Task objective:
Among the lines below, a stretch begins at the one with "c :: candles =>" and ends at the one with "(** The edge". Repeat that stretch exactly, ends included.

Source data:
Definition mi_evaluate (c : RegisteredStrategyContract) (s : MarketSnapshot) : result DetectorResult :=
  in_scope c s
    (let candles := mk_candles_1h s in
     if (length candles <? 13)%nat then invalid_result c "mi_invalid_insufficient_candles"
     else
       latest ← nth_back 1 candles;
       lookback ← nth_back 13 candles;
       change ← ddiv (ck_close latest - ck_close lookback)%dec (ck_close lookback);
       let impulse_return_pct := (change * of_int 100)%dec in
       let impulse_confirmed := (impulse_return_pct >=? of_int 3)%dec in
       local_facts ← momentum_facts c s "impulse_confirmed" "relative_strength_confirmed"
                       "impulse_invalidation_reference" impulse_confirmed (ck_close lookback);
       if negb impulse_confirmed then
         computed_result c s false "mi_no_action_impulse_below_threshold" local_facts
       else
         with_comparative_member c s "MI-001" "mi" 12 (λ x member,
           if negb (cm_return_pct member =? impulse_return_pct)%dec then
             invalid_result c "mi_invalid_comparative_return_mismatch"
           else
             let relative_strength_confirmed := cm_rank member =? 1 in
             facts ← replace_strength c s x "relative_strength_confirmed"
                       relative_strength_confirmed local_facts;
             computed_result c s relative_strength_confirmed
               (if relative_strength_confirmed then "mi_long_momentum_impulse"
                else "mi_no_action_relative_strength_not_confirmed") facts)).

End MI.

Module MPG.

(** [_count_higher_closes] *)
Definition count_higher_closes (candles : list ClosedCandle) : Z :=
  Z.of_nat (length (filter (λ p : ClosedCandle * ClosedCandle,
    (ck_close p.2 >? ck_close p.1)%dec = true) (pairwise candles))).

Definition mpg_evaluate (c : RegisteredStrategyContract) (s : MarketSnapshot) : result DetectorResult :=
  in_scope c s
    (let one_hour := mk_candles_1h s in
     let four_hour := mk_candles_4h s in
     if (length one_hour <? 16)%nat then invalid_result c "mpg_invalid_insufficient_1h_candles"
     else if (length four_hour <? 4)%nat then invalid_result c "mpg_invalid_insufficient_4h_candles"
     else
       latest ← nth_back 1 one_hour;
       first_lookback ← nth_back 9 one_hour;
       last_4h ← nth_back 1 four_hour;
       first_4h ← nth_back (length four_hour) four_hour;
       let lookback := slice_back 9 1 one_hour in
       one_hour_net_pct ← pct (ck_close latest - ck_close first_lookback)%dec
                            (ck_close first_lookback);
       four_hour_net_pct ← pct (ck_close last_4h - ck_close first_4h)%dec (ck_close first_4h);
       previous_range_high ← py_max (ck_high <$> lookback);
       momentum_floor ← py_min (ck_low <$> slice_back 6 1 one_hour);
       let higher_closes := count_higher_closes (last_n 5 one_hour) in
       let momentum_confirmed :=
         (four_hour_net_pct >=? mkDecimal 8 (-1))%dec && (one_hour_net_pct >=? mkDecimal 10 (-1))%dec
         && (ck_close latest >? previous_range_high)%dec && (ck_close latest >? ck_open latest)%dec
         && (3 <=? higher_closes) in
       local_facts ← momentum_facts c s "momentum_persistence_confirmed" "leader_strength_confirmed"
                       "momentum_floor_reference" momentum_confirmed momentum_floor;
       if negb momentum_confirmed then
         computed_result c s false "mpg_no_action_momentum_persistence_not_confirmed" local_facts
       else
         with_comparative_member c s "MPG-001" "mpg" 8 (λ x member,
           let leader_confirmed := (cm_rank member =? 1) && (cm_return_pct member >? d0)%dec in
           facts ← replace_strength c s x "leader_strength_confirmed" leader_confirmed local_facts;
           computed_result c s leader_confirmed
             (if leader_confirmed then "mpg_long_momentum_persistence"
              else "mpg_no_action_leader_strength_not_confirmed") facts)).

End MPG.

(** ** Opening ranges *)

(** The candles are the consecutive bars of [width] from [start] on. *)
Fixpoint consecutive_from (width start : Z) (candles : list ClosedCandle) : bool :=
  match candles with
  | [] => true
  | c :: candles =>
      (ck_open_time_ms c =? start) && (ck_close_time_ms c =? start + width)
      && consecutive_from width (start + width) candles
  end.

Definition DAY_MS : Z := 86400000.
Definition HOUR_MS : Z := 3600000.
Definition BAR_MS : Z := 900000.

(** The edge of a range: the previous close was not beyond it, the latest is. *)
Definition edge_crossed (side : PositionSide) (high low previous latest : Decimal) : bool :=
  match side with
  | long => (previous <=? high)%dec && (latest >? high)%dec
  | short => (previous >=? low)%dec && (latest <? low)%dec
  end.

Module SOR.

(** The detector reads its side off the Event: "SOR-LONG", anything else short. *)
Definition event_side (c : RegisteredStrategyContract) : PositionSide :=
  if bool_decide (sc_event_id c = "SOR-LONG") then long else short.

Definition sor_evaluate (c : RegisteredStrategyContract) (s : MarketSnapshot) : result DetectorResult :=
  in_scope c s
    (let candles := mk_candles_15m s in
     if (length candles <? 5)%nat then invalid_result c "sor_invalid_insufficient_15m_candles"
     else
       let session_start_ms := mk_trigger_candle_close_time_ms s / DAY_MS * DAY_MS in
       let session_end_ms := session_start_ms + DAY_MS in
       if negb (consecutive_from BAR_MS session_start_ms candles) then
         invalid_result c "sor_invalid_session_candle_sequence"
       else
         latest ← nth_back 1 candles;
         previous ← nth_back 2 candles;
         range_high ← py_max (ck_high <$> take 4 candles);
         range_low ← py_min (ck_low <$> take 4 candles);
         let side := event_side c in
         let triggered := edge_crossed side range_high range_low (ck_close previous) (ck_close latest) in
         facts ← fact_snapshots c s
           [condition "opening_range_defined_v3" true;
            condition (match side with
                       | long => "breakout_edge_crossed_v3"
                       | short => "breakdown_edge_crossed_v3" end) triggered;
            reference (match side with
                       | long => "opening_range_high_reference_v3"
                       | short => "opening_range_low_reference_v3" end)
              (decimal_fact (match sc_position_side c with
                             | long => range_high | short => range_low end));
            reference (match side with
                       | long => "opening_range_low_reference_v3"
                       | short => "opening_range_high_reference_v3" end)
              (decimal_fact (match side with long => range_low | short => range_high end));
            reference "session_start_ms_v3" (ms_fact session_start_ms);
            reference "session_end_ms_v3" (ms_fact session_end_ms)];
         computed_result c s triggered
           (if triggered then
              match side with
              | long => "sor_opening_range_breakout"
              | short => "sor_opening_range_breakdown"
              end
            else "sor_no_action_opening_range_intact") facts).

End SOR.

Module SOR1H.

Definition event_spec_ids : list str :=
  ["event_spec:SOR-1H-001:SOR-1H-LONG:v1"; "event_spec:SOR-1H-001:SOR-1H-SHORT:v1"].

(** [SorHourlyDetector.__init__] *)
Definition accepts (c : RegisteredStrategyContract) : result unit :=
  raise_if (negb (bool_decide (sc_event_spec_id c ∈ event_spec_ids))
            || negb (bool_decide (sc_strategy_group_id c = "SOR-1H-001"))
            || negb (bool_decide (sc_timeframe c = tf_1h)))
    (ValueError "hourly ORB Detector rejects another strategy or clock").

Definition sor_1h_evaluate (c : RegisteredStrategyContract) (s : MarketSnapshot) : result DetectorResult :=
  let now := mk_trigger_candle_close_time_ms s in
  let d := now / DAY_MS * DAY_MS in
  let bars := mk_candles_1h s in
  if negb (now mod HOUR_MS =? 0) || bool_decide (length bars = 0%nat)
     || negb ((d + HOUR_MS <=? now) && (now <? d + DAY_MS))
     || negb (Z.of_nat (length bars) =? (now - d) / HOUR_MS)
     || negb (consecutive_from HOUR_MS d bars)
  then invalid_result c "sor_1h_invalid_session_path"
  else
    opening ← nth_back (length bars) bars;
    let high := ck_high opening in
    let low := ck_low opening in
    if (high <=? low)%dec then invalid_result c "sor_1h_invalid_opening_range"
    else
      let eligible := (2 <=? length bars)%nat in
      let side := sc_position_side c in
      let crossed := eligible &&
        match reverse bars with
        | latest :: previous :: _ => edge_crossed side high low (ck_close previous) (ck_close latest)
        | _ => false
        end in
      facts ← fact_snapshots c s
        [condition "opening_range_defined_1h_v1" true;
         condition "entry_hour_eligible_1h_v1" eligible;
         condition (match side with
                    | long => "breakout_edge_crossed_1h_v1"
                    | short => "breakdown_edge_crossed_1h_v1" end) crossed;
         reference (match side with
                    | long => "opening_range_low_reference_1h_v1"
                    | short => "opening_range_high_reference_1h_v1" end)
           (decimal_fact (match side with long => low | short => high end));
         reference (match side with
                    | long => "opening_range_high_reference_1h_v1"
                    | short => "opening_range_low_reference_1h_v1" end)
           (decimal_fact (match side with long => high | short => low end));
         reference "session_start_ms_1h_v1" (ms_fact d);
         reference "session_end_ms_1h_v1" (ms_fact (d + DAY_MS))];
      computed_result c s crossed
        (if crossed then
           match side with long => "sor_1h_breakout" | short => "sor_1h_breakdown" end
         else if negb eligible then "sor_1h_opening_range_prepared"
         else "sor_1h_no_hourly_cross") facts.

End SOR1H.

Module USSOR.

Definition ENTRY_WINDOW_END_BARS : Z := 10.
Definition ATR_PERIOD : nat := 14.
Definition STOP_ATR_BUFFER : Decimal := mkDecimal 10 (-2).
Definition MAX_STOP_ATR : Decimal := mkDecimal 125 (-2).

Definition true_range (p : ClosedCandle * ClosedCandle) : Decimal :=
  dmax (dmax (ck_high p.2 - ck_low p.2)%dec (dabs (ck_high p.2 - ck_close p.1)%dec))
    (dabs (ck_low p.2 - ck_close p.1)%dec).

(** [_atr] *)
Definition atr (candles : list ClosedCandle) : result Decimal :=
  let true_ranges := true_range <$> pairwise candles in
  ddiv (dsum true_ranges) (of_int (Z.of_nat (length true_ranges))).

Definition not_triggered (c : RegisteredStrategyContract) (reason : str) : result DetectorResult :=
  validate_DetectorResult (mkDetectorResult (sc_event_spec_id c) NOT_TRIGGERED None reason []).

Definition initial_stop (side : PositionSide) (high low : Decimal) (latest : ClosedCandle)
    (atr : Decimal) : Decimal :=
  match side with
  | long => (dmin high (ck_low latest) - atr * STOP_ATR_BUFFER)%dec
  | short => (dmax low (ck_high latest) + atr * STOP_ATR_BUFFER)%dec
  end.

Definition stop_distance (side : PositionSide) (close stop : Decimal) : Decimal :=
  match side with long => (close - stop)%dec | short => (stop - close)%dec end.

Result for this task:
  | c :: candles =>
      (ck_open_time_ms c =? start) && (ck_close_time_ms c =? start + width)
      && consecutive_from width (start + width) candles
  end.

Definition DAY_MS : Z := 86400000.
Definition HOUR_MS : Z := 3600000.
Definition BAR_MS : Z := 900000.

(** The edge of a range: the previous close was not beyond it, the latest is. *)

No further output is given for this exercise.